(Records contained in a dataset)

Lemma reset_index_from df k :
  map index (imap (fun i r => set_index (Z.of_nat (k + i)) r) df)
  = map Z.of_nat (seq k (length df))
  /\ Forall2 (fun r r' => r' = set_index (index r') r) df
             (imap (fun i r => set_index (Z.of_nat (k + i)) r) df).
Proof.
  revert k. induction df as [|r df IH]; intros k.
  - split; [done | constructor].
  - rewrite imap_cons.
    rewrite (imap_ext _ (fun i r => set_index (Z.of_nat (S k + i)) r))
      by (intros; simpl; f_equal; lia).
    destruct (IH (S k)) as [Hidx Hrows]. split.
    + rewrite map_cons, Hidx. simpl. by rewrite Nat.add_0_r.
    + constructor; [done | exact Hrows].
Qed.

Lemma reset_index_spec df :
  map index (reset_index df) = map Z.of_nat (seq 0 (length df))
  /\ Forall2 (fun r r' => r' = set_index (index r') r) df (reset_index df).
Proof. exact (reset_index_from df 0). Qed.

Lemma NoDup_range n : NoDup (map Z.of_nat (seq 0 n)).
Proof. apply (NoDup_fmap_2 Z.of_nat), NoDup_seq. Qed.

(** With the custom table switched off the table is returned as it is. *)
Lemma add_custom_powerplants_off custom ppl :
  add_custom_powerplants CfgFalsy custom ppl = Some ppl.
Proof. done. Qed.

(** The integrity check of [append] does raise on colliding labels when
    the labels are kept. *)
Lemma append_keeping_labels_raises :
  append false true [fessenheim] [set_index 7 coal_plant] = None.
Proof. reflexivity. Qed.

End Merge.

(** C5 (as amended).  With the custom table switched on, the merge never
    raises, whatever the row labels of the two tables: the result is the
    base rows followed by the admitted custom rows, each row unchanged
    but for its label, and the labels are reset to 0, 1, ..., n-1, so
    that the result holds no label twice. *)
Theorem add_custom_powerplants_resets_index
    (custom_ppl_query : config_value) (custom ppl : list Plant) :
  custom_ppl_query <> CfgFalsy ->
  exists merged,
    add_custom_powerplants custom_ppl_query custom ppl = Some merged
    /\ Forall2 (fun r r' => r' = set_index (index r') r)
               (ppl ++ custom_rows custom_ppl_query custom) merged
    /\ map index merged
       = map Z.of_nat
           (seq 0 (length ppl + length (custom_rows custom_ppl_query custom)))
    /\ NoDup (map index merged).
Proof.
  intros Hon.
  exists (reset_index (ppl ++ custom_rows custom_ppl_query custom)).
  destruct (reset_index_spec (ppl ++ custom_rows custom_ppl_query custom))
    as [Hidx Hrows].
  split; [by destruct custom_ppl_query|]. split; [exact Hrows|].
  rewrite Hidx, length_app. split; [done|]. apply NoDup_range.
Qed.
(** * SnapToy client: session-token lifecycle and credit reconciliation

    A shallow embedding of the API client ([services/api/index.ts]), the
    credit and auth state containers ([context/CreditContext],
    [context/AuthContext]) and the photo-transform hook
    ([hooks/usePhotoTransform]) of the SnapToy mobile client, with the
    properties of the behavioural specification stated over it.

    Values that TypeScript types as [any], or that arrive as JSON from the
    backend, are modelled as untyped JavaScript values; everything else
    follows the declared interfaces. *)

From Stdlib Require Import ZArith List String Ascii Bool Lia DecimalString.
Import ListNotations.
Local Open Scope string_scope.
Local Open Scope Z_scope.

(** ** JavaScript values *)

Module Js.

(** Numbers of the model: the integers and NaN.  Fractions and infinities
    do not occur in the counters this development is about. *)
Inductive JsNumber : Type :=
| JInt (z : Z)
| JNaN.

#[warnings="-register-all"]
Inductive JsValue : Type :=
| JUndefined
| JNull
| JBool (b : bool)
| JNum (n : JsNumber)
| JStr (s : string)
| JObj (fields : list (string * JsValue)).

Definition int (z : Z) : JsValue := JNum (JInt z).

(** [ToBoolean]. *)
Definition truthy (v : JsValue) : bool :=
  match v with
  | JUndefined | JNull => false
  | JBool b => b
  | JNum (JInt z) => negb (z =? 0)
  | JNum JNaN => false
  | JStr s => negb (String.eqb s "")
  | JObj _ => true
  end.

Definition nullish (v : JsValue) : bool :=
  match v with
  | JUndefined | JNull => true
  | _ => false
  end.

(** [a || b]. *)
Definition or_else (a b : JsValue) : JsValue := if truthy a then a else b.

Fixpoint lookup (fields : list (string * JsValue)) (k : string) : JsValue :=
  match fields with
  | [] => JUndefined
  | (k', v) :: rest => if String.eqb k' k then v else lookup rest k
  end.

(** [v.k]: a [TypeError] ([None]) on [undefined] and [null]; primitives
    have none of the properties read in this program. *)
Definition get (v : JsValue) (k : string) : option JsValue :=
  match v with
  | JUndefined | JNull => None
  | JObj fields => Some (lookup fields k)
  | _ => Some JUndefined
  end.

(** [v?.k]. *)
Definition get_opt (v : JsValue) (k : string) : JsValue :=
  match get v k with
  | Some x => x
  | None => JUndefined
  end.

(** *** Conversions *)

Definition is_space (c : ascii) : bool :=
  match nat_of_ascii c with
  | 9%nat | 10%nat | 11%nat | 12%nat | 13%nat | 32%nat => true
  | _ => false
  end.

Fixpoint drop_spaces (s : string) : string :=
  match s with
  | String c rest => if is_space c then drop_spaces rest else s
  | EmptyString => EmptyString
  end.

Definition digit_of (c : ascii) : option Z :=
  let n := Z.of_nat (nat_of_ascii c) in
  if (48 <=? n) && (n <=? 57) then Some (n - 48) else None.

(** *** [StringToNumber]

    Strings hold the UTF-8 encoding of their text. *)

Definition char_code (c : ascii) : Z := Z.of_nat (nat_of_ascii c).

(** The rest of [s] behind one character of [StrWhiteSpaceChar] at its
    head: TAB, LF, VT, FF, CR, SP, U+00A0, U+1680, U+2000 to U+200A,
    U+2028, U+2029, U+202F, U+205F, U+3000 and U+FEFF. *)
Definition skip_white (s : string) : option string :=
  match s with
  | String a rest =>
      let a := char_code a in
      if ((9 <=? a) && (a <=? 13)) || (a =? 32) then Some rest
      else
        match rest with
        | String b rest2 =>
            let b := char_code b in
            if (a =? 194) && (b =? 160) then Some rest2
            else
              match rest2 with
              | String c rest3 =>
                  let c := char_code c in
                  if ((a =? 225) && (b =? 154) && (c =? 128))
                     || ((a =? 226) && (b =? 128)
                         && (((128 <=? c) && (c <=? 138))
                             || (c =? 168) || (c =? 169) || (c =? 175)))
                     || ((a =? 226) && (b =? 129) && (c =? 159))
                     || ((a =? 227) && (b =? 128) && (c =? 128))
                     || ((a =? 239) && (b =? 187) && (c =? 191))
                  then Some rest3
                  else None
              | EmptyString => None
              end
        | EmptyString => None
        end
  | EmptyString => None
  end.
(** The entries that one iteration of the search pushes: the targets of
    the transitions of [state] on the letter at [index], for the next
    index. *)
Lemma pushes_of_state σ :
  ∃ pushed,
    (∀ stack,
       for_each (row n state)
         (λ item, for_each (elements item.2) (parse_push s index item.1))
         stack σ = (Return (pushed ++ stack), σ)) ∧
    ∀ e, e ∈ pushed ↔
         ∃ to_state, e = (to_state, index + 1) ∧ edge n state c to_state.
Proof using All.
  assert (∀ items,
            (∀ item, item ∈ items → item ∈ row n state) →
            ∃ pushed,
              (∀ stack,
                 for_each items
                   (λ item, for_each (elements item.2)
                              (parse_push s index item.1))
                   stack σ = (Return (pushed ++ stack), σ)) ∧
              ∀ e, e ∈ pushed ↔
                   ∃ to_state tos, e = (to_state, index + 1) ∧
                                   (c, tos) ∈ items ∧ to_state ∈ tos)
    as Hitems.
  { induction items as [|[symbol tos] items IH]; intros Hsub.
    - exists []. split; [done|]. intros e.
      split; [by intros []%elem_of_nil|].
      by intros (? & ? & _ & []%elem_of_nil & _).
    - destruct IH as (pushed & Hrun & Hin).
      { intros item ?. apply Hsub. by right. }
      destruct (pushes_of_symbol σ symbol (elements tos))
        as (new & Hnew & Hin_new).
      exists (pushed ++ new). split.
      + intros stack. simpl. unfold bind. rewrite Hnew, Hrun.
        by rewrite app_assoc.
      + intros e. rewrite elem_of_app, Hin, Hin_new. split.
        * intros [(to' & tos' & ? & ? & ?)|(to' & Hto & Hcase)].
          -- exists to', tos'. split_and!; [done|by right|done].
          -- apply elem_of_elements in Hto.
             destruct Hcase as [[-> ->]|(_ & -> & ->)].
             ++ destruct (epsilon_free_n state to').
                apply (row_item_edge n state epsilon tos to');
                  [done| |done]. apply Hsub. by left.
             ++ exists to', tos. split_and!; [done|by left|done].
        * intros (to' & tos' & -> & [[= <- <-]|?]%elem_of_cons & ?).
          -- right. exists to'. split; [by apply elem_of_elements|].
             right. split_and!; [|done|done].
             by apply (letter_nonempty s index).
          -- left. by exists to', tos'. }
  destruct (Hitems (row n state)) as (pushed & Hrun & Hin); [done|].
  exists pushed. split; [done|]. intros e. rewrite Hin. split.
  - intros (to' & tos & -> & Hitem & Hto). exists to'. split; [done|].
    by apply (row_item_edge n state c tos to').
  - intros (to' & -> & (tos & Hlook & Hto)%edge_row).
    exists to', tos. split_and!; [done| |done].
    by apply od_lookup_some_elem.
Qed.
End Pushes.


Section Complete.
Variables (n : t) (s : string).
Hypothesis ordered_n : ordered n.
Hypothesis epsilon_free_n : epsilon_free n.

Lemma run_nil_inv q qf : run n q [] qf → qf = q.
Proof using epsilon_free_n.
  inversion 1 as [|? q' ? ? Hedge|]; [done|].
  by destruct (epsilon_free_n q q').
Qed.

Lemma run_cons_inv q a l qf :
  run n q (a :: l) qf → ∃ q', edge n q a q' ∧ run n q' l qf.
Proof using epsilon_free_n.
  inversion 1 as [|? q' ? ? Hedge|? ? q' ? ? Hedge Hrun]; subst.
  - by destruct (epsilon_free_n q q').
  - by exists q'.
Qed.

(** An iteration of the search on an entry at the end of the input. *)
Lemma step_end fuel state stack σ :
  same_table n σ →
  parse_while (S fuel) s ((state, length (letters s)) :: stack) σ =
    if bool_decide (state ∈ _accept_states n)
    then (Return (Some state), σ)
    else parse_while fuel s stack σ.
Proof using Type.
  intros (_ & _ & _ & Hacc & _). simpl.
  rewrite bool_decide_eq_true_2 by done. unfold bind, get.
  rewrite Hacc. by case_bool_decide.
Qed.

(** An iteration of the search on an entry within the input. *)
Lemma step_push state index c σ :
  same_table n σ → letters s !! index = Some c →
  ∃ pushed σ1,
    same_table n σ1 ∧
    (∀ fuel stack,
       parse_while (S fuel) s ((state, index) :: stack) σ
       = parse_while fuel s (pushed ++ stack) σ1) ∧
    ∀ e, e ∈ pushed ↔
         ∃ to_state, e = (to_state, index + 1) ∧ edge n state c to_state.
Proof using All.
  intros Hσ Hc.
  destruct (transitions_getitem_row σ state) as (σ1 & Hget & Hσ1).
  assert (row σ state = row n state) as Hrow.
  { by destruct Hσ as (_ & _ & _ & _ & ->). }
  rewrite Hrow in Hget.
  destruct (pushes_of_state n s state index c ordered_n epsilon_free_n
              Hc σ1) as (pushed & Hrun & Hin).
  exists pushed, σ1. split; [by apply same_table_trans with σ|].
  split; [|done]. intros fuel stack. simpl.
  rewrite bool_decide_eq_false_2.
  - unfold bind at 1. rewrite Hget. unfold bind at 1. by rewrite Hrun.
  - apply lookup_lt_Some in Hc. lia.
Qed.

> _WORK ORDER_: What you return should be exactly the lines above, starting at the one with "destruct (reset_index_spec (ppl" and ending at the one with "A shallow embedding", and nothing else.

> _TASK RESULT_:
  destruct (reset_index_spec (ppl ++ custom_rows custom_ppl_query custom))
    as [Hidx Hrows].
  split; [by destruct custom_ppl_query|]. split; [exact Hrows|].
  rewrite Hidx, length_app. split; [done|]. apply NoDup_range.
Qed.
(** * SnapToy client: session-token lifecycle and credit reconciliation

    A shallow embedding of the API client ([services/api/index.ts]), the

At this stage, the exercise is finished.